Марья Петровна его тираде только улыбнулась. И эта её улыбка — чуть хитроватая, почти ребяческая — мгновенно заставила Макса вспомнить о Настасье. Мимика людей не меняется при трансмутации: мать и дочь улыбались совершенно одинаково.

— Вы уж очень невысокого мнения обо мне, Максим Алексеевич. Вы бы еще предположили, что я стану на вас воздействовать силой внушения! А, впрочем, мы оба знаем: после неоднократных трансмутаций человек становится невосприимчив к внушению реградантов. Я никоим образом не угрожаю ни вашему отцу, ни его пассии. Однако подумайте вот о чем: очень ли сильно старался мой муж Фил сделать так, чтобы ваше совместное детище — технология реградации — получила повсеместное распространение?

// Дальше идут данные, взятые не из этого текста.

(** Two domains whose events have the same subject. *)
Definition shared_subject : events_map :=
  {[ "org.openedx.content.course.created.v1" := enrollment;
     "org.openedx.learning.course.created.v1" := enrollment ]}.

(** A domain whose events are not contiguous in the sorted order. *)
Definition split_domain : events_map :=
  {[ "org.a.learning.course.v1" := enrollment;
     "org.b.content.course.v1" := enrollment;
     "org.c.learning.course.v1" := enrollment ]}.

(** Two domains with different subjects. *)
Definition two_domains : events_map :=
  {[ "org.openedx.content.xblock.published.v1" := enrollment;
     "org.openedx.learning.course.enrollment.created.v1" := enrollment_keyed ]}.

(** An empty third segment in an identifier that is not the smallest. *)
Definition later_empty_domain : events_map :=
  {[ "org.openedx.learning.course.created.v1" := enrollment;
     "org.zulu..course.created.v1" := enrollment ]}.

(** A record without its file name. *)
Definition no_filename : events_map :=
  {[ "org.openedx.learning.course.created.v1" := delete "filename" enrollment ]}.

(** Identifiers with an empty third or fourth segment. *)
Definition empty_domain : events_map :=
  {[ "org.openedx..course.created.v1" := enrollment ]}.
Definition empty_subject : events_map :=
  {[ "org.openedx.learning..created.v1" := enrollment ]}.

(** An identifier with three segments. *)
Definition short_identifier : events_map :=
  {[ "org.openedx.learning" := enrollment ]}.

(** * Proofs *)

Ltac in_list :=
  repeat first [apply list_elem_of_here | apply list_elem_of_further].

(** ** The store *)

Lemma alter_fresh (f : element → element) (h : store) (x : element) :
  alter f (length h) (h ++ [x]) = h ++ [f x].
Proof.
  replace (length h) with (length h + 0) by lia.
  by rewrite alter_app_r.
Qed.

Lemma lookup_fresh (h : store) (x : element) :
  (h ++ [x]) !! length h = Some x.
Proof. by rewrite list_lookup_middle. Qed.

Lemma lookup_old (h : store) (x : element) (a : addr) :
  (a < length h)%nat → (h ++ [x]) !! a = h !! a.
Proof. intros. by rewrite lookup_app_l. Qed.

Lemma refs_app (l k : list node) : refs (l ++ k) = refs l ++ refs k.
Proof.
  induction l as [|n l IH]; [done|].
  destruct n; simpl; by rewrite ?IH.
Qed.

Lemma refs_fmap_ref (l : list addr) : refs (ref <$> l) = l.
Proof. induction l; simpl; by f_equal. Qed.

(** ** The section of one event *)

Lemma event_section_expected event_type event h e :
  expected_leaf event_type event = Some e →
  event_section event_type event h = Ok (length h, h ++ [e]).
Proof.
  unfold expected_leaf, event_section, getitem, dict_get, key_field_part.
  destruct (event !! EVENT_NAME) as [name|] eqn:Hn; [|done].
  destruct (event !! EVENT_DATA) as [data|] eqn:Hd; [|done].
  destruct (event !! EVENT_DESCRIPTION) as [description|] eqn:He; [|done].
  destruct (event !! "filename") as [filename|] eqn:Hf; [|done].
  destruct (event !! "line_number") as [line|] eqn:Hl; [|done].
  simpl. intros [= <-].
  unfold EVENT_NAME, EVENT_DATA, EVENT_DESCRIPTION, EVENT_KEY_FIELD in *.
  rewrite Hn, Hd, He. simpl. rewrite !alter_fresh.
  destruct (event !! ".. event_key_field:") as [k|]; simpl.
  - destruct (truthy k); simpl; by rewrite !alter_fresh.
  - by rewrite !alter_fresh.
Qed.

Lemma expected_leaf_complete event_type event :
  complete event ↔ is_Some (expected_leaf event_type event).
Proof.
  unfold complete, expected_leaf, required_fields. split.
  - intros Hc.
    destruct (Hc EVENT_NAME) as [? ->]; [in_list|].
    destruct (Hc EVENT_DATA) as [? ->]; [in_list|].
    destruct (Hc EVENT_DESCRIPTION) as [? ->]; [in_list|].
    destruct (Hc "filename") as [? ->]; [in_list|].
    destruct (Hc "line_number") as [? ->]; [in_list|].
    by eexists.
  - intros [e He] k Hk.
    destruct (event !! EVENT_NAME) eqn:?; [|done].
    destruct (event !! EVENT_DATA) eqn:?; [|done].
    destruct (event !! EVENT_DESCRIPTION) eqn:?; [|done].
    destruct (event !! "filename") eqn:?; [|done].
    destruct (event !! "line_number") eqn:?; [|done].
    repeat (apply elem_of_cons in Hk as [->|Hk]; [by eexists|]).
    by apply elem_of_nil in Hk.
Qed.

(** A record that lacks a required field makes the subscript at its first
    missing field raise. *)
Lemma event_section_incomplete event_type event h :
  ¬ complete event →
  ∃ k, k ∈ required_fields ∧ event !! k = None
       ∧ event_section event_type event h = Raise (KeyError k).
Proof.
  intros Hc. unfold event_section, getitem, dict_get.
  destruct (event !! EVENT_NAME) as [name|] eqn:Hn; unfold EVENT_NAME in Hn;
    rewrite Hn; simpl;
    [|exists EVENT_NAME; split; [in_list|done]].
  destruct (event !! EVENT_DATA) as [data|] eqn:Hd; unfold EVENT_DATA in Hd;
    rewrite Hd; simpl;
    [|exists EVENT_DATA; split; [in_list|done]].
  destruct (event !! EVENT_DESCRIPTION) as [description|] eqn:He;
    unfold EVENT_DESCRIPTION in He; rewrite He; simpl;
    [|exists EVENT_DESCRIPTION; split; [in_list|done]].
  destruct (event !! "filename") as [filename|] eqn:Hf.
  2:{ exists "filename". split; [in_list|]. split; [done|].
      by destruct (truthy _). }
  destruct (event !! "line_number") as [line|] eqn:Hl.
  2:{ exists "line_number". split; [in_list|]. split; [done|].
      by destruct (truthy _). }
  destruct Hc. intros k Hk.
  repeat (apply elem_of_cons in Hk as [->|Hk]; [by eexists|]).
  by apply elem_of_nil in Hk.
Qed.

Lemma event_section_Ok event_type event h a h' :
  event_section event_type event h = Ok (a, h') →
  ∃ e, expected_leaf event_type event = Some e
       ∧ a = length h ∧ h' = h ++ [e].
Proof.
  intros Hr.
  destruct (expected_leaf event_type event) as [e|] eqn:He.
  - rewrite (event_section_expected _ _ h e He) in Hr.
    injection Hr as <- <-. by exists e.
  - destruct (event_section_incomplete event_type event h) as (k & _ & _ & Hk).
    + rewrite (expected_leaf_complete event_type), He. by intros [? ?].
    + congruence.
Qed.

Lemma expected_leaf_title event_type event e :
  expected_leaf event_type event = Some e →
  ids e = [event_id event_type]
  ∧ ∃ cs, children e = title event_type ["title-" +:+ event_type] :: cs.
Proof.
  unfold expected_leaf.
  destruct (event !! EVENT_NAME); [|done].
  destruct (event !! EVENT_DATA); [|done].
  destruct (event !! EVENT_DESCRIPTION); [|done].
  destruct (event !! "filename"); [|done].
  destruct (event !! "line_number"); [|done].
  simpl. intros [= <-]. split; [done|]. by eexists.
Qed.
Definition set_effect_cleanup (v : bool) (s : Store) : Store :=
  mkStore
  (messages s) (loading s) (lastGenerationResult s) (feedbackSubmitted s)
    (error s) (activities s) (activityPollingRef s) (apiKey s)
    (effect_loading s) v (input s) (feedbackForm s) (localStorage s)
    (intervals s) (next_interval s) (requests s) (console s) (clock s)
    (clock_reads s).

Definition set_input (v : string) (s : Store) : Store :=
  mkStore
  (messages s) (loading s) (lastGenerationResult s) (feedbackSubmitted s)
    (error s) (activities s) (activityPollingRef s) (apiKey s)
    (effect_loading s) (effect_cleanup s) v (feedbackForm s)
    (localStorage s) (intervals s) (next_interval s) (requests s)
    (console s) (clock s) (clock_reads s).

Definition set_feedbackForm (v : option FeedbackFormState) (s : Store) : Store :=
  mkStore
  (messages s) (loading s) (lastGenerationResult s) (feedbackSubmitted s)
    (error s) (activities s) (activityPollingRef s) (apiKey s)
    (effect_loading s) (effect_cleanup s) (input s) v (localStorage s)
    (intervals s) (next_interval s) (requests s) (console s) (clock s)
    (clock_reads s).

Definition set_localStorage (v : option (list (string * JsVal))) (s : Store) : Store :=
  mkStore
  (messages s) (loading s) (lastGenerationResult s) (feedbackSubmitted s)
    (error s) (activities s) (activityPollingRef s) (apiKey s)
    (effect_loading s) (effect_cleanup s) (input s) (feedbackForm s) v
    (intervals s) (next_interval s) (requests s) (console s) (clock s)
    (clock_reads s).
Lemma script_touches_only_its_files_witness :
  ~ List.In (EvUnlink TERRAFORM_LOCK_FILENAME)
      (log (snd (main quiet_tool sample_hcl_load sample_json_load sample_format
                   sample_world))).
Proof.
  destruct (script_touches_only_its_files quiet_tool sample_hcl_load sample_json_load
              sample_format sample_world) as (evs & Hlog & Hunlink & _).
  cbn [sample_world log app] in Hlog. rewrite Hlog.
  intros Hin. apply Hunlink in Hin. discriminate Hin.
Defined.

Макс только поморщился — ничего не ответил. Да Марья Петровна его ответа и не ждала — продолжила себе говорить:

— Фил готов был разрушить и вашу жизнь, и жизнь нашей Настасьи, лишь бы только не дать этой технологии хода. Вы ведь уже в курсе, что это он вынудил Настасью с вами порвать? Дабы потом она выдвинула вам условие — что она возобновит вашу с ней помолвку, если вы признаете своё неполное авторство в технологии реградации? Представьте, сколько лет ушло бы на судебные тяжбы, когда вам пришлось бы доказывать, что без вашего участия технология Фила никогда не была бы доведена до практического применения? И сколько безликих погибло бы за это время — хотя их всех можно было бы спасти? Настасья — та всё это поняла очень быстро. Поэтому-то и не может теперь себе простить, что пошла на поводу у своего отца.

— Она ни в чем не виновата. — Макс, не осознавая сам, что делает, подошел к тому креслу, на которое давеча указывала ему Марья Петровна, и тяжело в него опустился.

— Я говорила ей об этом много раз, когда она меня навещала. Но что толку? Она считает — и не без оснований — что по вине её родителей технология реградации оказалась скомпрометированной. Да, да, я нисколько и с самой себя не снимаю вины за всё случившееся.

— Ну, тогда сделайте одолжение себе и мне: перестаньте ходить вокруг да около! Чего вы на самом деле от меня хотите?

— Да, собственно, того же, чего вы сами хотите, бесценный Максим Алексеевич! Вышло так, что наши с вами интересы полностью совпадают. И не нужно хмыкать и крутить головой! Сейчас вы сами поймете, что я права. Я обещаю дезавуировать заявления Александра Герасимова о силе внушения реградантов. И мне поверят, уж будьте благонадежны. Но и вы должны сделать кое-что: осуществить новую разработку. Создать препарат, который поможет реградантам преодолеть эмоциональную нестабильность — как это называет моя адвокатесса. И, чтобы синтезировать подобный препарат в кратчайшие сроки, вам понадобятся все ресурсы "Перерождения".

— А вы ни о чем не забыли, часом? Я — самый одиозный ученый, каких видел свет. Акционеры "Перерождения" рехнулись бы, если я попробовал возглавить корпорацию. Рыночная капитализация компаний вам не подвластна, если вы не в курсе.